We all need to save more money, pay off debt and build a solid nest egg for our retirement years. One strategy is to lower your tax liabilities. You’ll get best results if you start working on it now, rather than waiting until the April 15, 2017, filing deadline is looming. Here are some ways to keep more of your hard-earned dollars through advance tax planning:
• Contribute to your retirement accounts now. The best bet for saving on taxes is to contribute as much as you can to tax-deferred retirement accounts such as IRAs and 401(k) plans, especially if the account carries an employer match. Many workers wait until the end of the year, or until the tax deadline, to make contributions. However, the earlier you contribute, the earlier those funds begin to earn compound returns, tax-deferred. Contribute midyear, and consider increasing your contribution amount, to increase the amount of money earning investment gains and to get tax breaks on more of your 2016 earnings.
• Keep records of spending so you can itemize. Itemizing your tax deductions rather than taking the standard deduction can save significant tax dollars, especially for self-employed people and people with high medical expenses. But you have to keep detailed records throughout the year so that you can compare your qualified expenses with the standard deduction, which for 2016 is $9,300 for heads of households, $6,300 for singles and married filing separate, and $12,600 for married couples filing jointly. Areas in which itemizing may pay off include medical expenses (you may deduct the amount above 10 percent of your adjusted gross income), mortgage interest and charitable donations. You also can deduct miscellaneous expenses above 2 percent of your AGI including business expenses such as travel, clothing and transportation; job-hunting costs; home office expenses, professional dues and subscriptions; and many more. See www.irs.gov/publications/p529/ar02.html.

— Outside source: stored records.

Lemma scroll_shows c s top : shows_sheet c s top ->
  exists c' top', (if m_vPosition c =? VGA_HEIGHT then
                     c ← Console_page_up c; Done (set_position c (m_vPosition c - 1) (m_hPosition c))
                   else Done c) = Done c' /\
    shows_sheet c' s top' /\ console_ok c' 0 /\ m_vPosition c' < VGA_HEIGHT /\ m_charColor c' = m_charColor c.
Proof.
  intros [Hok Hrow Hcol Htop Hcells Hblank]. destruct (scroll_spec c 1 Hok) as (c' & E & Hok' & Hv' & Hc' & Eh & Hsc).
  exists c', (if m_vPosition c =? VGA_HEIGHT then top + 1 else top). split; [done|].
  split; [|done]. destruct (Z.eqb_spec (m_vPosition c) VGA_HEIGHT) as [Ev|Ev]; [|by subst c'].
  destruct Hsc as [Ev' Hsc]. pose proof (co_low c 1 Hok Ev). pose proof (co_h c 1 Hok).
  unfold VGA_HEIGHT, VGA_WIDTH in *. split.
  - eapply console_ok_weaken; [done|lia].
  - lia.
  - by rewrite Eh.
  - unfold VGA_HEIGHT. lia.
  - intros i j Hi Hj Hne. unfold VGA_HEIGHT, VGA_WIDTH in *. rewrite Hsc by done. case_bool_decide as H25.
    + rewrite Hblank by lia. done.
    + rewrite Hcells; [f_equal; f_equal; lia|lia|done|]. intros [= ? ?]. lia.
  - done.
Qed.

Lemma put_char_shows c s top x :
  shows_sheet c s top -> plain_char x ->
  exists c' top', Console_put_char c x = Done c' /\ shows_sheet c' (put_sheet (m_charColor c) s x) top' /\
    m_charColor c' = m_charColor c /\ (m_vPosition c' < VGA_HEIGHT -> cell c' (m_vPosition c') (m_hPosition c') = Some 0xF000).
Proof.
  intros Hs [Hx8 Hx9]. unfold Console_put_char.
  destruct (scroll_shows c s top Hs) as (c1 & top1 & E1 & Hs1 & Hok1 & Hv1 & Hc1). rewrite E1. cbn [mbind exec_bind].
  rewrite (proj2 (Z.eqb_neq x 8)), (proj2 (Z.eqb_neq x 9)) by done.
  pose proof Hs1 as [_ Hrow Hcol Htop Hcells Hblank]. pose proof (co_h c1 0 Hok1). pose proof (co_v c1 0 Hok1).
  assert (Hmid : exists c2, (if x =? 10 then Console_insert_new_line c1 else Console_insert_character c1 x) = Done c2 /\
    console_ok c2 1 /\ m_charColor c2 = m_charColor c1 /\ shows_sheet c2 (put_sheet (m_charColor c) s x) top1).
  { rewrite <- Hc1. unfold put_sheet. destruct (Z.eqb_spec x 10) as [->|Hx].
    - destruct (insert_new_line_spec c1 1) as (c2 & E & Hok2 & Hc2 & Eh & Ev & Hcell);
        [by eapply console_ok_weaken|lia|lia|done|].
      exists c2. split; [done|]. split; [done|]. split; [done|]. unfold VGA_HEIGHT, VGA_WIDTH in *.
      split; cbn [sh_row sh_col sh_cell]; unfold VGA_HEIGHT, VGA_WIDTH; [done|lia|lia|lia| |].
      + intros i j Hi Hj Hne. rewrite Hcell by (done || unfold VGA_WIDTH; lia). case_bool_decide as Hb.
        * destruct Hb as [-> ->]. rewrite Hblank by lia. done.
        * apply Hcells; [done|done|]. intros [= ? ?]. by apply Hb.
      + intros i j Hj Hi. apply Hblank; lia.
    - destruct (insert_character_spec c1 0 x Hok1) as (c2 & E & Hok2 & Hc2 & Eh & Ev & Hcell); [lia|].
      exists c2. split; [done|]. split; [done|]. split; [done|]. rewrite Hcol. unfold VGA_HEIGHT, VGA_WIDTH in *.
      set (cells := fun i j => _).
      assert (Hshow : forall r k, r = top1 + m_vPosition c2 -> k = m_hPosition c2 -> shows_sheet c2 (mkSheet cells r k) top1).
      { intros r k Hr Hk. split; cbn [sh_row sh_col sh_cell]; unfold VGA_HEIGHT, VGA_WIDTH; [done|done|done| | |].
        - rewrite Ev. case_test; lia.
        - intros i j Hi Hj Hne. rewrite Hcell by (done || unfold VGA_WIDTH; lia). unfold cells.
          case_bool_decide as Hb; [rewrite bool_decide_eq_true_2 by lia; done|].
          rewrite bool_decide_eq_false_2 by lia. apply Hcells; [done|done|]. intros [= ? ?]. by apply Hb.
        - intros i j Hj Hi. unfold cells. subst r k. rewrite Ev, Eh in Hi.
          destruct (Z.eqb_spec (m_hPosition c1) (80 - 1)); (rewrite bool_decide_eq_false_2 by lia); (apply Hblank; lia). }
      destruct (Z.eqb_spec (m_hPosition c1) (80 - 1)); apply Hshow; lia. }
  destruct Hmid as (c2 & -> & Hok2 & Hc2 & [_ Hrow2 Hcol2 Htop2 Hcells2 Hblank2]). cbn [mbind exec_bind].
  destruct (update_cursor_spec c2 1 Hok2) as (c' & E & Hok' & Ev & Eh & Ec & Hcell); [lia|].
  exists c', top1. split; [done|]. split; [|split; [congruence|]].
  - split; rewrite ?Ev, ?Eh; try done. intros i j Hi Hj Hne. unfold VGA_HEIGHT, VGA_WIDTH in *.
    rewrite Hcell by (done || lia). rewrite bool_decide_eq_false_2; [by apply Hcells2|]. intros [-> ->]. done.
  - intros Hlt. rewrite Ev, Eh, Hcell, bool_decide_eq_true_2; [done|done|apply (co_v _ _ Hok2)|apply (co_h _ _ Hok2)].
Qed.

Lemma clearScreen_spec c : alen (m_video_ram c) = VGA_CELLS ->
  exists c', Console_clearScreen c = Done c' /\ shows_sheet c' blank 0 /\ m_charColor c' = m_charColor c.
Proof.
  intros Hl. unfold Console_clearScreen. unfold VGA_CELLS, VGA_WIDTH, VGA_HEIGHT in *.
  match goal with |- context [for_ ?m ?lo ?body ?st] =>
    destruct (for_inv (fun n l => alen l = 2048 /\ forall i j, 0 <= i < 25 -> 0 <= j < n -> l !! Z.to_nat (j + i * 80) = Some 0)
      body m lo st) as (l & E & Hll & Hz) end.
  - split; [done|]. lia.
  - intros n l Hn [Hll Hz]. match goal with |- context [for_ ?m ?lo ?body l] =>
      destruct (for_inv (fun r l' => alen l' = 2048 /\ (forall i j, 0 <= i < 25 -> 0 <= j < n -> l' !! Z.to_nat (j + i * 80) = Some 0) /\
        forall i, 0 <= i < r -> l' !! Z.to_nat (n + i * 80) = Some 0) body m lo l) as (l' & E & Hl' & Hz' & Hr) end.
    + split; [done|]. split; [done|]. lia.
    + intros r l' Hr (Hl' & Hz' & Hr'). change (Z.of_nat (Z.to_nat 80)) with 80 in Hn.
      change (Z.of_nat (Z.to_nat 25)) with 25 in Hr. rewrite aset_Done by lia. eexists. split; [done|].
      rewrite alen_insert. split; [done|]. split.
      * intros i j Hi Hj. rewrite list_lookup_insert_ne by lia. by apply Hz'.
      * intros i Hi. destruct (Z.eq_dec i r) as [->|Hne]; [apply list_lookup_insert_eq; unfold alen in *; lia|].
        rewrite list_lookup_insert_ne by lia. apply Hr'. lia.
    + exists l'. split; [done|]. split; [done|]. intros i j Hi Hj. change (0 + Z.of_nat (Z.to_nat 25)) with 25 in Hr.
      destruct (Z.eq_dec j n) as [->|Hne]; [by apply Hr|]. apply Hz'; lia.
  - rewrite E. cbn [mbind exec_bind]. eexists. split; [done|]. split; [|done]. change (0 + Z.of_nat (Z.to_nat 80)) with 80 in Hz.
    split; unfold VGA_CELLS, VGA_HEIGHT, VGA_WIDTH; cbn [blank sh_row sh_col sh_cell m_vPosition m_hPosition]; [|lia|lia|lia| |done].
    + split; cbn [m_video_ram m_vPosition m_hPosition]; unfold VGA_CELLS, VGA_HEIGHT, VGA_WIDTH; (done || lia).
    + intros i j Hi Hj _. by apply Hz.
Qed.

(** Writing is putting the characters one after the other. *)
Lemma write_loop (f : Console -> Z -> exec Console) xs : forall p c,
  for_ (length xs) (alen p) (fun i c => x ← BufferView_at (BufferView_of_ptr (p ++ xs)) i; f c x) c
  = foldl (fun m x => c ← m; f c x) (Done c) xs.
Proof.
  induction xs as [|x xs IH]; intros p c; [done|]. cbn [length for_ foldl].
  assert (Hat : BufferView_at (BufferView_of_ptr (p ++ x :: xs)) (alen p) = Done x).
  { unfold BufferView_at. cbn [BufferView_of_ptr bv_array bv_start]. rewrite Z.add_0_l. apply aget_middle. }
  rewrite Hat. cbn [mbind exec_bind].
  assert (Hstop : forall ys m, (forall c', m <> Done c') -> foldl (fun m x => c ← m; f c x) m ys = m).
  { induction ys as [|y ys IHy]; intros m Hm; [done|]. cbn [foldl]. destruct m as [c'| | |]; cbn [mbind exec_bind]; [by destruct (Hm c')|..];
      by apply IHy. }
  destruct (f c x) as [c'| | |]; cbn [mbind exec_bind]; [|by rewrite Hstop..].
  specialize (IH (p ++ [x]) c'). rewrite alen_snoc in IH. rewrite <- IH.
  replace (p ++ x :: xs) with ((p ++ [x]) ++ xs) by by rewrite <- app_assoc. done.
Qed.

Lemma write_fold c buff :
  Console_write c buff = (c ← foldl (fun m x => c ← m; Console_put_char c x) (Done c) buff; Done (alen buff, c)).
Proof.
  unfold Console_write. pose proof (write_loop Console_put_char buff [] c) as E. cbn [app] in E.
  rewrite (@alen_nil Z) in E. by rewrite E.
Qed.

Lemma write_ok buff : forall c, console_ok c 4 ->
  exists c', foldl (fun m x => c ← m; Console_put_char c x) (Done c) buff = Done c' /\ console_ok c' 4.
Proof.
  induction buff as [|x buff IH]; intros c Hok; [by exists c|]. cbn [foldl mbind exec_bind].
  destruct (put_char_ok c x Hok) as (c1 & -> & Hok1 & _). by apply IH.
Qed.

Lemma write_shows buff : forall c s top, shows_sheet c s top -> Forall plain_char buff ->
  exists c' top', foldl (fun m x => c ← m; Console_put_char c x) (Done c) buff = Done c' /\
    shows_sheet c' (foldl (put_sheet (m_charColor c)) s buff) top' /\
    (buff <> [] -> m_vPosition c' < VGA_HEIGHT -> cell c' (m_vPosition c') (m_hPosition c') = Some 0xF000).
Proof.
  induction buff as [|x buff IH]; intros c s top Hs Hp; [by exists c, top|]. apply Forall_cons in Hp as [Hx Hp].
  cbn [foldl mbind exec_bind]. destruct (put_char_shows c s top x Hs Hx) as (c1 & top1 & -> & Hs1 & Hc1 & Hcur).
  destruct (IH c1 _ top1 Hs1 Hp) as (c' & top' & E & Hs' & Hcur'). rewrite Hc1 in Hs'. exists c', top'.
  split; [done|]. split; [done|]. intros _. destruct buff; [|by apply Hcur']. injection E as <-. done.
Qed.

(** Calls of [write] one after the other: what each returned, and the console. *)
Fixpoint write_all (c : Console) (writes : list (list Z)) : exec (list Z * Console) :=
  match writes with
  | [] => Done ([], c)
  | buff :: writes => '(n, c) ← Console_write c buff; r ← write_all c writes; Done (n :: r.1, r.2)
  end.

Lemma write_all_ok writes : forall c, console_ok c 4 ->
  exists c', write_all c writes = Done (alen <$> writes, c').
Proof.
  induction writes as [|buff writes IH]; intros c Hok; [by exists c|]. cbn [write_all]. rewrite write_fold.
  destruct (write_ok buff c Hok) as (c1 & -> & Hok1). cbn [mbind exec_bind].
  destruct (IH c1 Hok1) as (c' & ->). by exists c'.
Qed.

(** The console. Whatever bytes are written, in any number of calls, each call takes
    all of its bytes, ends, and touches only cells of the mapped page. When a text without
    tabs and backspaces is written to a fresh console the screen shows it as laid out in
    rows of 80 cells, from a row on that leaves the next position in one of the last two
    rows once the text has scrolled, with the cursor in the cell of the next position; the
    cells behind the text are empty. *)
Theorem console_shows_text (ram text : list Z) (Hram : alen ram = VGA_CELLS) (Htext : Forall plain_char text) :
  exists c0, Console_initiate_console ram = Done c0 /\
    (forall writes, exists c, write_all c0 writes = Done (alen <$> writes, c)) /\
    exists c top, Console_write c0 text = Done (alen text, c) /\
      let s := layout 0x0F text in
      sh_row s = top + m_vPosition c /\ sh_col s = m_hPosition c /\
      0 <= top /\ (0 < top -> VGA_HEIGHT - 1 <= m_vPosition c) /\ m_vPosition c <= VGA_HEIGHT /\
      (forall i j, 0 <= i < VGA_HEIGHT -> 0 <= j < VGA_WIDTH -> (i, j) <> (m_vPosition c, m_hPosition c) ->
         cell c i j = Some (sh_cell s (top + i) j)) /\
      (text <> [] -> m_vPosition c < VGA_HEIGHT -> cell c (m_vPosition c) (m_hPosition c) = Some 0xF000).
Proof.
  destruct (clearScreen_spec (mkConsole ram 0 0 0x0F) Hram) as (c0 & E0 & Hs0 & Hc0). cbn [m_charColor] in Hc0.
  change (Console_clearScreen (mkConsole ram 0 0 0x0F)) with (Console_initiate_console ram) in E0.
  exists c0. split; [done|]. split.
  - intros writes. apply write_all_ok. eapply console_ok_weaken; [apply Hs0|lia].
  - destruct (write_shows text c0 blank 0 Hs0 Htext) as (c1 & top & E1 & [Hok1 H1 H2 [H3 H4] H5 H6] & Hcur).
    exists c1, top. rewrite write_fold, E1. rewrite Hc0 in *. fold (layout 0x0F text) in *.
    do 5 (split; [done|]). split; [apply (co_v _ _ Hok1)|]. split; [|done]. done.
Qed.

• Open a health savings account. Check to see if you employer offers a high-deductible health care plan with a health savings account (HSA). The HSA allows you to build up funds with pre-tax dollars to pay for future medical care expenses, including post-retirement. Contributions, earnings and withdrawals are tax-free on the federal level. While premiums tend to be low, out-of-pocket expenses can be high. However, many employers contribute matching funds to HSAs, a very powerful incentive. Money left in your account at year’s end carries over to the next year, so it can be a smart move to pay as many medical expenses out of pocket as you can and let the HSA build into a large fund for your medical expenses after you retire.